What you have to do
Each line below must be printed exactly as it stands.
(Records for this task Opens)
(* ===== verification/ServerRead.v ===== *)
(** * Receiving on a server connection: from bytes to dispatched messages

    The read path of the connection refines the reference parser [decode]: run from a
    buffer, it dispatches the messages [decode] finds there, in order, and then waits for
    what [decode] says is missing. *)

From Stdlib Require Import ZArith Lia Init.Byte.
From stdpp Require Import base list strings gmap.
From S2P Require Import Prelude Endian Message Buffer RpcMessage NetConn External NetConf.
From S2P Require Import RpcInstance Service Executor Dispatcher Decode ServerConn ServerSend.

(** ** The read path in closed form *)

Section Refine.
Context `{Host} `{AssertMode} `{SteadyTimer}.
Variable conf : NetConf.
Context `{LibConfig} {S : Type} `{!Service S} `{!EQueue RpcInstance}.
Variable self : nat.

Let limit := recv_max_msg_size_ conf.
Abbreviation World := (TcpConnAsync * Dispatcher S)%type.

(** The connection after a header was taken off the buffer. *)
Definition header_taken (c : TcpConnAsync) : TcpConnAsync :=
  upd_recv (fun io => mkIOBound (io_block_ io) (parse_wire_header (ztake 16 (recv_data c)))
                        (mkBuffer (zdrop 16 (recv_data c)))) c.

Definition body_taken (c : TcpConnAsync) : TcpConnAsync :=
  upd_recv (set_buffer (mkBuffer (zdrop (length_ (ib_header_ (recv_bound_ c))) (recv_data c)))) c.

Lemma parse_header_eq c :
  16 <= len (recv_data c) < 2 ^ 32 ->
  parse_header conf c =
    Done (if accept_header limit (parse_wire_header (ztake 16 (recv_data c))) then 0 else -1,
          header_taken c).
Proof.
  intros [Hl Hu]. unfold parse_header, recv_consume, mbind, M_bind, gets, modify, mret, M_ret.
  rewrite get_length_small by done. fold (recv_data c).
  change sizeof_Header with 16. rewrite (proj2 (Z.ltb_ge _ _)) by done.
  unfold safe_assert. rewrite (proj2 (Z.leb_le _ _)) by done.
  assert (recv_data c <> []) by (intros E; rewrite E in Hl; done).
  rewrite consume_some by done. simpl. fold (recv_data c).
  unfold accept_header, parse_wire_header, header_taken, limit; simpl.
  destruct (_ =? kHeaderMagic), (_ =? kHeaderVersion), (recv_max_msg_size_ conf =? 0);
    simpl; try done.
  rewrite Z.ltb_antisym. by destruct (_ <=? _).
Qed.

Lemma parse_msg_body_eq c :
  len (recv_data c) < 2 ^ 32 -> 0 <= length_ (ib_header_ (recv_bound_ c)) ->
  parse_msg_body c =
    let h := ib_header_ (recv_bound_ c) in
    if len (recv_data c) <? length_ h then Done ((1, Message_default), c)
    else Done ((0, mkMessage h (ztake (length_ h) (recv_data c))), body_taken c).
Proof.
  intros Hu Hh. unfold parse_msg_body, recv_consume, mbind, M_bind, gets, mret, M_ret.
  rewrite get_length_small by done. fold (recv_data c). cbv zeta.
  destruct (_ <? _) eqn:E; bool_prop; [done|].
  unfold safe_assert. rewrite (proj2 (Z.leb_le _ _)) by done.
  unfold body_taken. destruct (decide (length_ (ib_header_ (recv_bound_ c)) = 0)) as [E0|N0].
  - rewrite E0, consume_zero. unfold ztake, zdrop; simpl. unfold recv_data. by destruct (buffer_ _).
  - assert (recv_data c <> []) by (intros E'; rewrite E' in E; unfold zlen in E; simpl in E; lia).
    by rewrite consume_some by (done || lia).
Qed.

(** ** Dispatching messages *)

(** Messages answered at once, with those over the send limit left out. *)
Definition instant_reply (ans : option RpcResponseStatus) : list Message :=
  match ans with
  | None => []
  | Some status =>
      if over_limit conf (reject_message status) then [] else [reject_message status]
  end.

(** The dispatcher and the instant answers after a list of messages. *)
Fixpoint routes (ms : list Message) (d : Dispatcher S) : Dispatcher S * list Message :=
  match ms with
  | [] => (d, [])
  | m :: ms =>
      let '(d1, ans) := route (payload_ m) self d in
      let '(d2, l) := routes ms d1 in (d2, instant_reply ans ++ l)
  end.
(Records for this task Closes)
Output of the exercise
(* ===== verification/ServerRead.v ===== *)
(** * Receiving on a server connection: from bytes to dispatched messages

    The read path of the connection refines the reference parser [decode]: run from a
    buffer, it dispatches the messages [decode] finds there, in order, and then waits for
    what [decode] says is missing. *)

From Stdlib Require Import ZArith Lia Init.Byte.
From stdpp Require Import base list strings gmap.
From S2P Require Import Prelude Endian Message Buffer RpcMessage NetConn External NetConf.
From S2P Require Import RpcInstance Service Executor Dispatcher Decode ServerConn ServerSend.

(** ** The read path in closed form *)

Section Refine.
Context `{Host} `{AssertMode} `{SteadyTimer}.
Variable conf : NetConf.
Context `{LibConfig} {S : Type} `{!Service S} `{!EQueue RpcInstance}.
Variable self : nat.

Let limit := recv_max_msg_size_ conf.
Abbreviation World := (TcpConnAsync * Dispatcher S)%type.

(** The connection after a header was taken off the buffer. *)
Definition header_taken (c : TcpConnAsync) : TcpConnAsync :=
  upd_recv (fun io => mkIOBound (io_block_ io) (parse_wire_header (ztake 16 (recv_data c)))
                        (mkBuffer (zdrop 16 (recv_data c)))) c.

Definition body_taken (c : TcpConnAsync) : TcpConnAsync :=
  upd_recv (set_buffer (mkBuffer (zdrop (length_ (ib_header_ (recv_bound_ c))) (recv_data c)))) c.

Lemma parse_header_eq c :
  16 <= len (recv_data c) < 2 ^ 32 ->
  parse_header conf c =
    Done (if accept_header limit (parse_wire_header (ztake 16 (recv_data c))) then 0 else -1,
          header_taken c).
Proof.
  intros [Hl Hu]. unfold parse_header, recv_consume, mbind, M_bind, gets, modify, mret, M_ret.
  rewrite get_length_small by done. fold (recv_data c).
  change sizeof_Header with 16. rewrite (proj2 (Z.ltb_ge _ _)) by done.
  unfold safe_assert. rewrite (proj2 (Z.leb_le _ _)) by done.
  assert (recv_data c <> []) by (intros E; rewrite E in Hl; done).
  rewrite consume_some by done. simpl. fold (recv_data c).
  unfold accept_header, parse_wire_header, header_taken, limit; simpl.
  destruct (_ =? kHeaderMagic), (_ =? kHeaderVersion), (recv_max_msg_size_ conf =? 0);
    simpl; try done.
  rewrite Z.ltb_antisym. by destruct (_ <=? _).
Qed.

Lemma parse_msg_body_eq c :
  len (recv_data c) < 2 ^ 32 -> 0 <= length_ (ib_header_ (recv_bound_ c)) ->
  parse_msg_body c =
    let h := ib_header_ (recv_bound_ c) in
    if len (recv_data c) <? length_ h then Done ((1, Message_default), c)
    else Done ((0, mkMessage h (ztake (length_ h) (recv_data c))), body_taken c).
Proof.
  intros Hu Hh. unfold parse_msg_body, recv_consume, mbind, M_bind, gets, mret, M_ret.
  rewrite get_length_small by done. fold (recv_data c). cbv zeta.
  destruct (_ <? _) eqn:E; bool_prop; [done|].
  unfold safe_assert. rewrite (proj2 (Z.leb_le _ _)) by done.
  unfold body_taken. destruct (decide (length_ (ib_header_ (recv_bound_ c)) = 0)) as [E0|N0].
  - rewrite E0, consume_zero. unfold ztake, zdrop; simpl. unfold recv_data. by destruct (buffer_ _).
  - assert (recv_data c <> []) by (intros E'; rewrite E' in E; unfold zlen in E; simpl in E; lia).
    by rewrite consume_some by (done || lia).
Qed.

(** ** Dispatching messages *)

(** Messages answered at once, with those over the send limit left out. *)
Definition instant_reply (ans : option RpcResponseStatus) : list Message :=
  match ans with
  | None => []
  | Some status =>
      if over_limit conf (reject_message status) then [] else [reject_message status]
  end.

(** The dispatcher and the instant answers after a list of messages. *)
Fixpoint routes (ms : list Message) (d : Dispatcher S) : Dispatcher S * list Message :=
  match ms with
  | [] => (d, [])
  | m :: ms =>
      let '(d1, ans) := route (payload_ m) self d in
      let '(d2, l) := routes ms d1 in (d2, instant_reply ans ++ l)
  end.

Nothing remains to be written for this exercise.